### Your goal
Using the records below, please work out how many lines contain "that"; answer with the number alone.

### Records supplied
************
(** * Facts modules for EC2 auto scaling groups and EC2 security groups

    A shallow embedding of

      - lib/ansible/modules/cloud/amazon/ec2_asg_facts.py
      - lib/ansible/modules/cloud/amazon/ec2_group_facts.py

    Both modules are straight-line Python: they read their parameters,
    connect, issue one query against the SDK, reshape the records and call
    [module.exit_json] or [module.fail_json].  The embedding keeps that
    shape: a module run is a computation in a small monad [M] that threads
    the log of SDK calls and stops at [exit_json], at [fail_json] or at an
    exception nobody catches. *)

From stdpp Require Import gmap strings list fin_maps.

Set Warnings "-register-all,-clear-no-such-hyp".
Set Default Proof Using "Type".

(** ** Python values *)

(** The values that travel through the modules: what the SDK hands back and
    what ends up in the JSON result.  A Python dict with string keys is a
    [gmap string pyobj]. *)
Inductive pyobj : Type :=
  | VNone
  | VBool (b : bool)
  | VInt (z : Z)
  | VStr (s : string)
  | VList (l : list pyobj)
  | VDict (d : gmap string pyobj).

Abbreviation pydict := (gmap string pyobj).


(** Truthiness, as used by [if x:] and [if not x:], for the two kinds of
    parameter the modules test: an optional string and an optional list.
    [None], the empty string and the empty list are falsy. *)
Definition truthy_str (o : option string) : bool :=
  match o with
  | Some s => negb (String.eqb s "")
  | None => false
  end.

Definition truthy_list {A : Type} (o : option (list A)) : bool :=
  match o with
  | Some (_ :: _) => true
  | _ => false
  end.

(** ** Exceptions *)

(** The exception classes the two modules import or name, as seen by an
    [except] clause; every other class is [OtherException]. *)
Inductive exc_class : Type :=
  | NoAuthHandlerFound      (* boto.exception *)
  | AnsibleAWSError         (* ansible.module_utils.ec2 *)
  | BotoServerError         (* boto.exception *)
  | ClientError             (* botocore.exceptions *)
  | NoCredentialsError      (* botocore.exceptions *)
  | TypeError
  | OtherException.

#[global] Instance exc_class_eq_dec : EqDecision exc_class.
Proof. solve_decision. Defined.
************
### Exercise answer
3